Larry Davis had 13 points to lead Cincinnati, which has lost five of eight after a 15-0 start. The Bearcats have lost 17 consecutive conference road games against ranked opponents.

Pitt was without reserve freshman forward Lamar Patterson, whom coach Jamie Dixon suspended in connection to being charged due to a December incident in Eastern Pennsylvania. The Panthers also did not have sophomore forward Dante Taylor because of a left knee injury.

Gibbs topped his season average (15.9) less than 13 minutes into the game. He was 7 of 11 from the field and made all five of his 3-point attempts. It was the 20th career game of 20 or more points, and he has nine this season - including 24 in Pitt's most recent game Jan. 29.

''It's just something that's clicking,'' he said. ''I'm trying to move without the ball as much as I can, and my teammates are doing a great job of just finding me in open spots.''

The Panthers took an early 10-2 lead and never allowed the Bearcats to get within three the rest of the way. They closed out the first half on a 16-4 run.

No. 1 in the nation in rebound margin and having out-rebounded 19 of its first 22 opponents, Pittsburgh was thought to have an even greater advantage on the boards without Gates and his 6.9 rebounding average in the game. But the Bearcats became only the fourth team this season to out-rebound Pitt, 40-38.

Pittsburgh made up for it by holding the Bearcats to a season-low 33.3 percent shooting.

''We really defended well for 40 minutes,'' Dixon said. ''Thirty-three percent speaks volumes.''

Already without Gates, Cincinnati's starting backcourt was held scoreless until the final 4 minutes. Leading scorer Dion Dixon was held without a point. Cashmere Wright scored six points beginning with the final two of eight consecutive Bearcat points to pull within 61-51.
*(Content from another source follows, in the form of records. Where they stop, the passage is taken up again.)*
(** * Results analysis engine of the JMeter MCP server (src/analyzer.ts)

    A shallow embedding of the class [ResultsAnalyzer] and the properties of
    its statistics, aggregation, clustering, classification, recommendation
    and time-series code.

    Conventions of the embedding.
    - The integer fields of a sample ([timestamp], [elapsed], [bytes], ...)
      are produced by [parseInt(..) || 0]; they are modelled as [Z].
    - A derived JavaScript [number] (averages, rates, thresholds) is
      modelled as a rational [Q] that holds the exact value of its
      expression.  Where the rounding of binary64 decides the result, in the
      rank of a percentile and in the cursor, the windows and the throughput
      of the time series, every operation is rounded to the nearest binary64
      number ([round64]).
      Numbers that are not finite in binary64 are not modelled.
    - A JavaScript string is a [string] of code units.
    - An expression whose JavaScript value is not a number of the model
      ([undefined] from an out-of-range index) and a call that throws (a
      [TypeError], a [RangeError]) are [None] in the [option] monad below.
    - A call [f(...xs)] passes the elements of [xs] as arguments; an engine
      passes a bounded number of them ([maxArguments]) and throws a
      [RangeError] beyond it.
    - [Array.prototype.sort] is stable (ECMAScript 2019); for a comparator
      that is a total preorder every stable sort returns the same array, so
      it is modelled by stable insertion ([js_sort]). *)

From Stdlib Require Import String Ascii List ZArith QArith Qround Qpower Bool Lia Lqa.
From Stdlib Require Import Permutation Sorted.
Import ListNotations.

Set Implicit Arguments.

(** ** The error monad *)

Definition bind {A B : Type} (m : option A) (k : A -> option B) : option B :=
  match m with
  | Some a => k a
  | None => None
  end.

Notation "x <- m ;; k" := (bind m (fun x => k))
  (at level 61, m at next level, right associativity).

Fixpoint mapM {A B : Type} (f : A -> option B) (l : list A) : option (list B) :=
  match l with
  | [] => Some []
  | a :: l' => b <- f a ;; bs <- mapM f l' ;; Some (b :: bs)
  end.

(** ** Numbers *)

(** [xs.length] as a number. *)
Definition len {A : Type} (l : list A) : Q := inject_Z (Z.of_nat (length l)).

(** [xs.reduce((sum, n) => sum + n, 0)]. *)
Definition sum (numbers : list Z) : Z := fold_left Z.add numbers 0%Z.

(** [Math.max(x, ...xs)] and [Math.min(x, ...xs)] with at least one argument. *)
Definition Math_max1 (x : Z) (xs : list Z) : Z := fold_left Z.max xs x.
Definition Math_min1 (x : Z) (xs : list Z) : Z := fold_left Z.min xs x.

(** [Math.max(x1, .., xn)] of the arguments given: of no argument it is
    [-Infinity], which is no number of the model. *)
Definition Math_max (xs : list Z) : option Z :=
  match xs with
  | [] => None
  | x :: xs' => Some (Math_max1 x xs')
  end.

Definition Math_min (xs : list Z) : option Z :=
  match xs with
  | [] => None
  | x :: xs' => Some (Math_min1 x xs')
  end.

(** [a > b] on numbers. *)
Definition gt (a b : Q) : bool := negb (Qle_bool a b).
(** [a < b] on numbers. *)
Definition lt (a b : Q) : bool := negb (Qle_bool b a).

(** ** Binary64 arithmetic

    An arithmetic operation of JavaScript returns the binary64 number
    nearest to the exact result, the one with the even significand when two
    are equally near.  A binary64 number has 53 significant bits and its
    last place has an exponent of at least -1074. *)

Definition pow2 (k : Z) : Q := 2 ^ k.

(** The exponent [k] of the binade of a positive number:
    [2^k <= q < 2^(k+1)]. *)
Definition binade (q : Q) : Z :=
  let k := (Z.log2 (Qnum q) - Z.log2 (Z.pos (Qden q)))%Z in
  if Qle_bool (pow2 k) q then k else (k - 1)%Z.

(** The nearest integer, the even one of two equally near. *)
Definition round_half_even (s : Q) : Z :=
  let f := Qfloor s in
  match Qcompare (s - inject_Z f) (1 # 2) with
  | Lt => f
  | Gt => (f + 1)%Z
  | Eq => if Z.even f then f else (f + 1)%Z
  end.

(** The binary64 number nearest to a positive number. *)
Definition round64_pos (q : Q) : Q :=
  let e := Z.max (binade q - 52) (-1074) in
  inject_Z (round_half_even (q / pow2 e)) * pow2 e.

(** The binary64 number nearest to [q], as a fraction in lowest terms. *)
Definition round64 (q : Q) : Q :=
  match Qcompare q 0 with
  | Eq => 0
  | Gt => Qred (round64_pos q)
  | Lt => Qred (- round64_pos (- q))
  end.

(** [a + b], [a - b], [a * b] and [a / b] on binary64 numbers. *)
Definition js_add (a b : Q) : Q := round64 (a + b).
Definition js_sub (a b : Q) : Q := round64 (a - b).
Definition js_mul (a b : Q) : Q := round64 (a * b).
Definition js_div (a b : Q) : Q := round64 (a / b).

(** ** The engine

    A call [f(...xs)] passes the elements of the array [xs] as the
    arguments of [f].  An engine passes a bounded number of arguments, fewer
    than the 2^32 - 1 elements an array can hold, and throws a [RangeError]
    when [xs] is longer. *)

Class Engine := {
  maxArguments : Z;
  maxArguments_array : (maxArguments < 2 ^ 32 - 1)%Z
}.

(** [f(...xs)] *)
Definition spread {engine : Engine} {A B : Type} (f : list A -> option B)
  (xs : list A) : option B :=
  if (Z.of_nat (length xs) <=? maxArguments)%Z then f xs else None.

(** The elements of [xs] can be passed as the arguments of one call. *)
Definition spreadable {engine : Engine} {A : Type} (xs : list A) : Prop :=
  (Z.of_nat (length xs) <= maxArguments)%Z.

(** ** Stable sorting with a comparator *)

Section JsSort.
Context {A : Type}.
(** The sign of [compareFn(a, b)]. *)
Variable compareFn : A -> A -> comparison.

Fixpoint js_insert (x : A) (l : list A) : list A :=
  match l with
  | [] => [x]
  | y :: l' =>
      match compareFn x y with
      | Gt => y :: js_insert x l'
      | _ => x :: l
      end
  end.

Definition js_sort (l : list A) : list A := fold_right js_insert [] l.
End JsSort.

(** ** Statistics module *)

(** [average] (analyzer.ts, 439-442). *)
Definition average (numbers : list Z) : Q :=
  match numbers with
  | [] => 0
  | _ => inject_Z (sum numbers) / len numbers
  end.

(** [Math.ceil((percentile / 100) * sortedNumbers.length)], the quotient
    and the product being binary64 operations. *)
Definition percentile_rank (n : nat) (p : Q) : Z :=
  Qceiling (js_mul (js_div p 100) (inject_Z (Z.of_nat n))).

(** The index computed by [percentile] before clamping:
    [Math.ceil((percentile / 100) * sortedNumbers.length) - 1], an integer. *)
Definition percentile_index (n : nat) (p : Q) : Z :=
  Qfloor (js_sub (inject_Z (percentile_rank n p)) 1).

(** [percentile] (analyzer.ts, 444-448).  Reading past the end of the array
    gives [undefined], here [None]. *)
Definition percentile (sortedNumbers : list Z) (p : Q) : option Z :=
  match sortedNumbers with
  | [] => Some 0%Z
  | _ =>
      let index := percentile_index (length sortedNumbers) p in
      nth_error sortedNumbers (Z.to_nat (Z.max 0 index))
  end.

(** [(a, b) => a - b] *)
Definition ascending (a b : Z) : comparison := (a - b ?= 0)%Z.

(** ** Data model

    [types.ts] declares the record types; the fields are those of the object
    literals the analyzer builds. *)

Record JTLResult := mkJTLResult {
  timestamp : Z;
  elapsed : Z;
  label : string;
  responseCode : string;
  responseMessage : string;
  threadName : string;
  dataType : string;
  success : bool;
  failureMessage : option string;
  bytes : Z;
  sentBytes : Z;
  grpThreads : Z;
  allThreads : Z;
  latency : Z;
  idleTime : Z;
  connect : Z
}.

Record PerformanceMetrics := mkPerformanceMetrics {
  totalRequests : Q;
  successfulRequests : Q;
  failedRequests : Q;
  errorRate : Q;
  averageResponseTime : Q;
  medianResponseTime : Q;
  minResponseTime : Q;
  maxResponseTime : Q;
  percentile90 : Q;
  percentile95 : Q;
  percentile99 : Q;
  throughput : Q;
  receivedKBPerSec : Q;
  sentKBPerSec : Q;
  avgBytes : Q;
  avgLatency : Q;
  avgConnectTime : Q
}.

Record EndpointMetrics := mkEndpointMetrics {
  em_label : string;
  em_samples : Q;
  em_average : Q;
  em_median : Q;
  em_min : Q;
  em_max : Q;
  em_percentile90 : Q;
  em_percentile95 : Q;
  em_percentile99 : Q;
  em_errorRate : Q;
  em_throughput : Q;
  em_receivedKBPerSec : Q;
  em_sentKBPerSec : Q
}.

Record ErrorAnalysis := mkErrorAnalysis {
  ea_responseCode : string;
  ea_responseMessage : string;
  ea_count : Q;
  ea_percentage : Q;
  ea_affectedEndpoints : list string
}.

(** ['slow-endpoint' | 'high-error-rate' | 'high-latency' | 'low-throughput'] *)
Inductive BottleneckType :=
  slow_endpoint | high_error_rate | high_latency | low_throughput.
Inductive Severity := critical | high | medium | low.

Record Bottleneck := mkBottleneck {
  b_type : BottleneckType;
  b_severity : Severity;
  b_description : string;
  b_affectedEndpoint : string;
  b_metric : string;
  b_value : Q;
  b_threshold : Q
}.

Record TimeSeriesData := mkTimeSeriesData {
  ts_timestamp : Q;
  ts_responseTime : Q;
  ts_throughput : Q;
  ts_activeThreads : Z;
  ts_errorCount : Q
}.

(** ** Aggregator *)

(** [getEmptyMetrics] (analyzer.ts, 461-481). *)
Definition getEmptyMetrics : PerformanceMetrics :=
  {| totalRequests := 0;
     successfulRequests := 0;
     failedRequests := 0;
     errorRate := 0;
     averageResponseTime := 0;
     medianResponseTime := 0;
     minResponseTime := 0;
     maxResponseTime := 0;
     percentile90 := 0;
     percentile95 := 0;
     percentile99 := 0;
     throughput := 0;
     receivedKBPerSec := 0;
     sentKBPerSec := 0;
     avgBytes := 0;
     avgLatency := 0;
     avgConnectTime := 0 |}.

(** [Math.max(...rs.map(r => r.timestamp)) - Math.min(...rs.map(r => r.timestamp))] *)
Definition totalTime {engine : Engine} (results : list JTLResult) : option Z :=
  hi <- spread Math_max (map timestamp results) ;;
  lo <- spread Math_min (map timestamp results) ;;
  Some (hi - lo)%Z.

(** [calculateMetrics] (analyzer.ts, 137-172). *)
Definition calculateMetrics {engine : Engine} (results : list JTLResult)
  : option PerformanceMetrics :=
  match results with
  | [] => Some getEmptyMetrics
  | _ =>
      let successfulResults := filter (fun r => success r) results in
      let failedResults := filter (fun r => negb (success r)) results in
      let responseTimes := js_sort ascending (map elapsed results) in
      totalTime <- totalTime results ;;
      let totalTimeInSeconds := inject_Z totalTime / 1000 in
      median <- percentile responseTimes 50 ;;
      lo <- spread Math_min responseTimes ;;
      hi <- spread Math_max responseTimes ;;
      p90 <- percentile responseTimes 90 ;;
      p95 <- percentile responseTimes 95 ;;
      p99 <- percentile responseTimes 99 ;;
      Some
        {| totalRequests := len results;
           successfulRequests := len successfulResults;
           failedRequests := len failedResults;
           errorRate := (len failedResults / len results) * 100;
           averageResponseTime := average responseTimes;
           medianResponseTime := inject_Z median;
           minResponseTime := inject_Z lo;
           maxResponseTime := inject_Z hi;
           percentile90 := inject_Z p90;
           percentile95 := inject_Z p95;
           percentile99 := inject_Z p99;
           throughput :=
             if gt totalTimeInSeconds 0 then len results / totalTimeInSeconds else 0;
           receivedKBPerSec :=
             if gt totalTimeInSeconds 0
             then inject_Z (sum (map bytes results)) / 1024 / totalTimeInSeconds
             else 0;
           sentKBPerSec :=
             if gt totalTimeInSeconds 0
             then inject_Z (sum (map sentBytes results)) / 1024 / totalTimeInSeconds
             else 0;
           avgBytes := inject_Z (sum (map bytes results)) / len results;
           avgLatency := average (map latency results);
           avgConnectTime := average (map connect results) |}
  end.

(** ** Plain objects used as maps

    [groupBy] and [analyzeErrors] collect arrays under string keys of an
    object literal [{}].  Its own properties are kept in creation order; a
    key that is not an own property is looked up on [Object.prototype]. *)

Definition JsObject (V : Type) : Type := list (string * V).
The closest Cincinnati could get was within eight of the Panthers in the final minute.

''Our effort was great,'' Cronin said. ''You look up, and we're down eight. ... It would have been monumental to come back from 23 down - that doesn't happen against a team this good in their gym, where they don't lose.''

Pitt lost its most recent home game but had been defeated only once in the prior 52 games at the Petersen Events Center. The Panthers haven't lost two consecutive games at their on-campus facility since Feb. 23-26, 2005.